### The problem
Take the lines below between the one holding "db' = Database" and the one holding "unfold db_add.", inclusive, and copy them exactly. Add nothing.

### Records to use
(** X12: [upload_resume] answers 400 only for a file name whose extension is
    not allowed.  For an allowed extension it answers 500 in four cases:
    the decoder fails; the decoded text is blank, because the 400
    "No text found" raised inside the [try] block is caught by its
    [except Exception]; the sentence tokenizer, and with it [parse_resume],
    raises; the database calls raise.  Otherwise it succeeds with the next
    id and stores the row.  Only a failure of the database calls can leave
    the database changed. *)
Theorem upload_status_codes (filename : string) (file_content : list Byte.byte)
    (db : database) :
  match upload_resume sent_tokenize pdf_pages docx_paragraphs decode_utf8
                      str_exn str_type_error str_http startup_time db_failure
                      filename file_content db with
  | (Throw (status_code, detail), db') =>
      (status_code = 400%nat
       /\ ~ In (file_extension filename) allowed_extensions
       /\ detail = "File type not supported. Allowed types: pdf, docx, txt"
       /\ db' = db)
      \/ (status_code = 500%nat
          /\ In (file_extension filename) allowed_extensions
          /\ ((exists message,
                 process_file pdf_pages docx_paragraphs decode_utf8
                              file_content filename = Throw message
                 /\ detail = "Error processing file: " +:+ message
                 /\ db' = db)
              \/ (exists text,
                    process_file pdf_pages docx_paragraphs decode_utf8
                                 file_content filename = Return text
                    /\ strip text = EmptyString
                    /\ detail = "Error processing file: "
                                +:+ str_http 400 "No text found in the uploaded file"
                    /\ db' = db)
              \/ (exists text e,
                    process_file pdf_pages docx_paragraphs decode_utf8
                                 file_content filename = Return text
                    /\ strip text <> EmptyString
                    /\ sent_tokenize text = Raise e
                    /\ parse_resume sent_tokenize text = Raise e
                    /\ detail = "Error processing file: " +:+ str_exn e
                    /\ db' = db)
              \/ (exists text parsed_data experience message,
                    process_file pdf_pages docx_paragraphs decode_utf8
                                 file_content filename = Return text
                    /\ strip text <> EmptyString
                    /\ parse_resume sent_tokenize text = Ok parsed_data
                    /\ extract_experience sent_tokenize text = Ok experience
                    /\ db_failure db (stored_row startup_time filename text
                                                 parsed_data experience)
                       = Some (message, db')
                    /\ detail = "Error processing file: " +:+ message)))
  | (Return response, db') =>
      In (file_extension filename) allowed_extensions
      /\ exists text experience,
           process_file pdf_pages docx_paragraphs decode_utf8 file_content filename
           = Return text
           /\ strip text <> EmptyString
           /\ parse_resume sent_tokenize text = Ok (resp_parsed_data response)
           /\ extract_experience sent_tokenize text = Ok experience
           /\ db_failure db (stored_row startup_time filename text
                                        (resp_parsed_data response) experience)
              = None
           /\ resp_message response = "Resume uploaded and parsed successfully"
           /\ resp_resume_id response = next_id db
           /\ db' = Database (<[next_id db :=
                                  stored_row startup_time filename text
                                             (resp_parsed_data response) experience]>
                                (rows db))
                             (next_id db + 1)
  end.
Proof.
  destruct (upload_resume sent_tokenize pdf_pages docx_paragraphs decode_utf8
              str_exn str_type_error str_http startup_time db_failure
              filename file_content db) as [[response|[status_code detail]] db'] eqn:Hu.
  - apply upload_resume_returned in Hu
      as (Hext & text & experience & education & Hp & Hne & Hv & He & _ & _ & Hf & Hm
          & Hid & Hdb).
    split; [exact Hext|]. exists text, experience. auto 10.
  - revert Hu. unfold upload_resume.
    destruct (existsb (String.eqb (file_extension filename)) allowed_extensions) eqn:Ea;
      cbn [negb].
    + pose proof (proj1 (allowed_extension_test _) Ea) as Hext.
      pose proof (upload_body_cases filename file_content) as Hb.
      destruct (process_file pdf_pages docx_paragraphs decode_utf8 file_content filename)
        as [text|message] eqn:Hp.
      * destruct (String.eqb_spec (strip text) "") as [Hblank|Hne].
        { rewrite Hb. intros H. injection H as <- <- <-.
          right. split; [reflexivity|]. split; [exact Hext|].
          right. left. exists text. auto. }
        destruct (sent_tokenize text) as [sentences|e] eqn:E.
        -- destruct Hb as (parsed_data & experience & education & Hv & He & Hd & Hpd & ->).
           unfold db_add.
           destruct (db_failure db (stored_row startup_time filename text
                                               parsed_data experience))
             as [[message db'']|] eqn:Ef; [|discriminate].
           intros H. injection H as <- <- <-.
           right. split; [reflexivity|]. split; [exact Hext|].
           right. right. right. exists text, parsed_data, experience, message. auto 10.
        -- destruct Hb as [Hraise ->]. intros H. injection H as <- <- <-.
           right. split; [reflexivity|]. split; [exact Hext|].
           right. right. left. exists text, e. auto 10.
      * rewrite Hb. intros H. injection H as <- <- <-.
        right. split; [reflexivity|]. split; [exact Hext|].
        left. exists message. auto.
    + intros H. injection H as <- <- <-.
      left. split; [reflexivity|]. split; [|auto].
      intros Hin. apply allowed_extension_test in Hin. congruence.
Qed.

### Your response
           /\ db' = Database (<[next_id db :=
                                  stored_row startup_time filename text
                                             (resp_parsed_data response) experience]>
                                (rows db))
                             (next_id db + 1)
  end.
Proof.
  destruct (upload_resume sent_tokenize pdf_pages docx_paragraphs decode_utf8
              str_exn str_type_error str_http startup_time db_failure
              filename file_content db) as [[response|[status_code detail]] db'] eqn:Hu.
  - apply upload_resume_returned in Hu
      as (Hext & text & experience & education & Hp & Hne & Hv & He & _ & _ & Hf & Hm
          & Hid & Hdb).
    split; [exact Hext|]. exists text, experience. auto 10.
  - revert Hu. unfold upload_resume.
    destruct (existsb (String.eqb (file_extension filename)) allowed_extensions) eqn:Ea;
      cbn [negb].
    + pose proof (proj1 (allowed_extension_test _) Ea) as Hext.
      pose proof (upload_body_cases filename file_content) as Hb.
      destruct (process_file pdf_pages docx_paragraphs decode_utf8 file_content filename)
        as [text|message] eqn:Hp.
      * destruct (String.eqb_spec (strip text) "") as [Hblank|Hne].
        { rewrite Hb. intros H. injection H as <- <- <-.
          right. split; [reflexivity|]. split; [exact Hext|].
          right. left. exists text. auto. }
        destruct (sent_tokenize text) as [sentences|e] eqn:E.
        -- destruct Hb as (parsed_data & experience & education & Hv & He & Hd & Hpd & ->).
           unfold db_add.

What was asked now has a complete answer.